*Assignment:* A single stretch of the material below is to be transcribed exactly, starting at the line with "as (l & -> & Hrefs & Hl)." and ending after the line with "- by intros r b [_ ?]%Hlook.".

*Data records:*
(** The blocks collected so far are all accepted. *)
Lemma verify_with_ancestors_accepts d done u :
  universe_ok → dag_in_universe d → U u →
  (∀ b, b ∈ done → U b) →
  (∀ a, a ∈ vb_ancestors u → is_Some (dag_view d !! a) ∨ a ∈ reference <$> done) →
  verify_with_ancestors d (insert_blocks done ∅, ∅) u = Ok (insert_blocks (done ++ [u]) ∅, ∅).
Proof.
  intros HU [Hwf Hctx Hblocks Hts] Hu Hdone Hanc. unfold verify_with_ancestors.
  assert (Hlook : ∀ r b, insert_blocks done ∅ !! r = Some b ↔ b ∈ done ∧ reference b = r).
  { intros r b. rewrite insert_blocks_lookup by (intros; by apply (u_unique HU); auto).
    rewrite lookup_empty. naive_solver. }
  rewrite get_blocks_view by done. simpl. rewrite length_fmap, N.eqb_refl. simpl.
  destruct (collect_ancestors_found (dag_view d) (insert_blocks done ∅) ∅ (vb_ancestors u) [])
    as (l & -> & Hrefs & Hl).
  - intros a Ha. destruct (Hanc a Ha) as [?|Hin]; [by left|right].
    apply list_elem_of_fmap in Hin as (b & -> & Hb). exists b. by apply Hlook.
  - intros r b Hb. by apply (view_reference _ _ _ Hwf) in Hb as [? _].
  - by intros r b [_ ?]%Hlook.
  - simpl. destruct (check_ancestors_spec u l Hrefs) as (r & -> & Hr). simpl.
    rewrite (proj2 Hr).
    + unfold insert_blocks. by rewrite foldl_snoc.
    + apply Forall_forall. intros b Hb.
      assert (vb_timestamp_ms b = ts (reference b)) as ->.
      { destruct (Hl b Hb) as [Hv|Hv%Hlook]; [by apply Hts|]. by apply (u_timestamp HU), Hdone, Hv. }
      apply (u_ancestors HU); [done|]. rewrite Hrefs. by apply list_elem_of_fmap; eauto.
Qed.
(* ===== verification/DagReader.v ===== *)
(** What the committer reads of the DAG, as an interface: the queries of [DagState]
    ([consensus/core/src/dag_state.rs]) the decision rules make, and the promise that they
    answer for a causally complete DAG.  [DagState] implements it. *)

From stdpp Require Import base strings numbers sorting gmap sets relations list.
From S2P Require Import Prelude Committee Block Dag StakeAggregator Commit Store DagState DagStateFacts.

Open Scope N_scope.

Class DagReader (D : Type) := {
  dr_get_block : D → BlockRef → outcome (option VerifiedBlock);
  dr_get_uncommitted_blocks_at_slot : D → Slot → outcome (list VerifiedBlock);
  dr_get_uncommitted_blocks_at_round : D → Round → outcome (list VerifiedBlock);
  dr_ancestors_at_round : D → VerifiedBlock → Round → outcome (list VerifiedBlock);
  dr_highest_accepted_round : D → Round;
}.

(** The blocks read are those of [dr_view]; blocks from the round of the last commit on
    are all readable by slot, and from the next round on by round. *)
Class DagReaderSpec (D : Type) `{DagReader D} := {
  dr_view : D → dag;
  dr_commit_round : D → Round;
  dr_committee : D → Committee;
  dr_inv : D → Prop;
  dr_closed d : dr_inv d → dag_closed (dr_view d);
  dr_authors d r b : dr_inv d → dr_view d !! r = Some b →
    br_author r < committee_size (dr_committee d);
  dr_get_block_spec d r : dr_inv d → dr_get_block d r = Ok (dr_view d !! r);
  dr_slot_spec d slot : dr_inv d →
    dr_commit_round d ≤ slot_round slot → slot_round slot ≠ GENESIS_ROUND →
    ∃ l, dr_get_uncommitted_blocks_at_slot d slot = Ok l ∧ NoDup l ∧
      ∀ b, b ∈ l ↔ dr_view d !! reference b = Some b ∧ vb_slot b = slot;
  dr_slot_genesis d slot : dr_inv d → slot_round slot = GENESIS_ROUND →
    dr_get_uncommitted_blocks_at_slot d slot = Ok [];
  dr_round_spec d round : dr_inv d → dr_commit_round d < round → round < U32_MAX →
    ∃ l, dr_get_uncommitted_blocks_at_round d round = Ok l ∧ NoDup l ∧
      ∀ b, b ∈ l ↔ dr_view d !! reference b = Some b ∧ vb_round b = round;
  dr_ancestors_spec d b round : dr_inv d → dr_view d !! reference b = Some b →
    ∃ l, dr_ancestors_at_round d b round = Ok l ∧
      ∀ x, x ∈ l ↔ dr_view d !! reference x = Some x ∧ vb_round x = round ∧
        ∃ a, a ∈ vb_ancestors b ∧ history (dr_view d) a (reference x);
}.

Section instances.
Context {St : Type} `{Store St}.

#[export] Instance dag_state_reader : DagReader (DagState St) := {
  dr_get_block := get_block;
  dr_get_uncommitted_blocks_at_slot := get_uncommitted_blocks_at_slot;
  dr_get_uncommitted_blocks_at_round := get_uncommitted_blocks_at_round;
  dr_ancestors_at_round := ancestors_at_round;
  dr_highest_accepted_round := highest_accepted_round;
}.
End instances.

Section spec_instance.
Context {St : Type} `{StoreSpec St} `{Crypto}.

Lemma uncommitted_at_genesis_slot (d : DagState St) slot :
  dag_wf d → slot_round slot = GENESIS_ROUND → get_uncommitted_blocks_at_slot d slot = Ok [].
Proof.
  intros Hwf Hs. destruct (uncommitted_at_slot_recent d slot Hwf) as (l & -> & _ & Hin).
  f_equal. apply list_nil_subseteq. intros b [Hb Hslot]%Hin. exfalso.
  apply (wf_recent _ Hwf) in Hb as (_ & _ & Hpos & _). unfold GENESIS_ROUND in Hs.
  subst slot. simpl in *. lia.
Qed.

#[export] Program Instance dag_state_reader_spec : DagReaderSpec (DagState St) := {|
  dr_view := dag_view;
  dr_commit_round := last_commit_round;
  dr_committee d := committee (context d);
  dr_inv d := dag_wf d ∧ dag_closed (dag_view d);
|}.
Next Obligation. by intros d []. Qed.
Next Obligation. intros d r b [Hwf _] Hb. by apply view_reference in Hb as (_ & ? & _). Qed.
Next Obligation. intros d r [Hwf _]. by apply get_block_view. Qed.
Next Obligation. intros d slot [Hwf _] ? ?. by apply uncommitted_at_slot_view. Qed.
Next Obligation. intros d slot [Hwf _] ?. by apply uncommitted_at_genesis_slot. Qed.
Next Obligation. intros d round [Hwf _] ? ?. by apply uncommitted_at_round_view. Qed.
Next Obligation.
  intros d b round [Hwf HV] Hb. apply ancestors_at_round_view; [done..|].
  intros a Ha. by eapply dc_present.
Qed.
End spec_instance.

*Output of the exercise:*
    as (l & -> & Hrefs & Hl).
  - intros a Ha. destruct (Hanc a Ha) as [?|Hin]; [by left|right].
    apply list_elem_of_fmap in Hin as (b & -> & Hb). exists b. by apply Hlook.
  - intros r b Hb. by apply (view_reference _ _ _ Hwf) in Hb as [? _].
  - by intros r b [_ ?]%Hlook.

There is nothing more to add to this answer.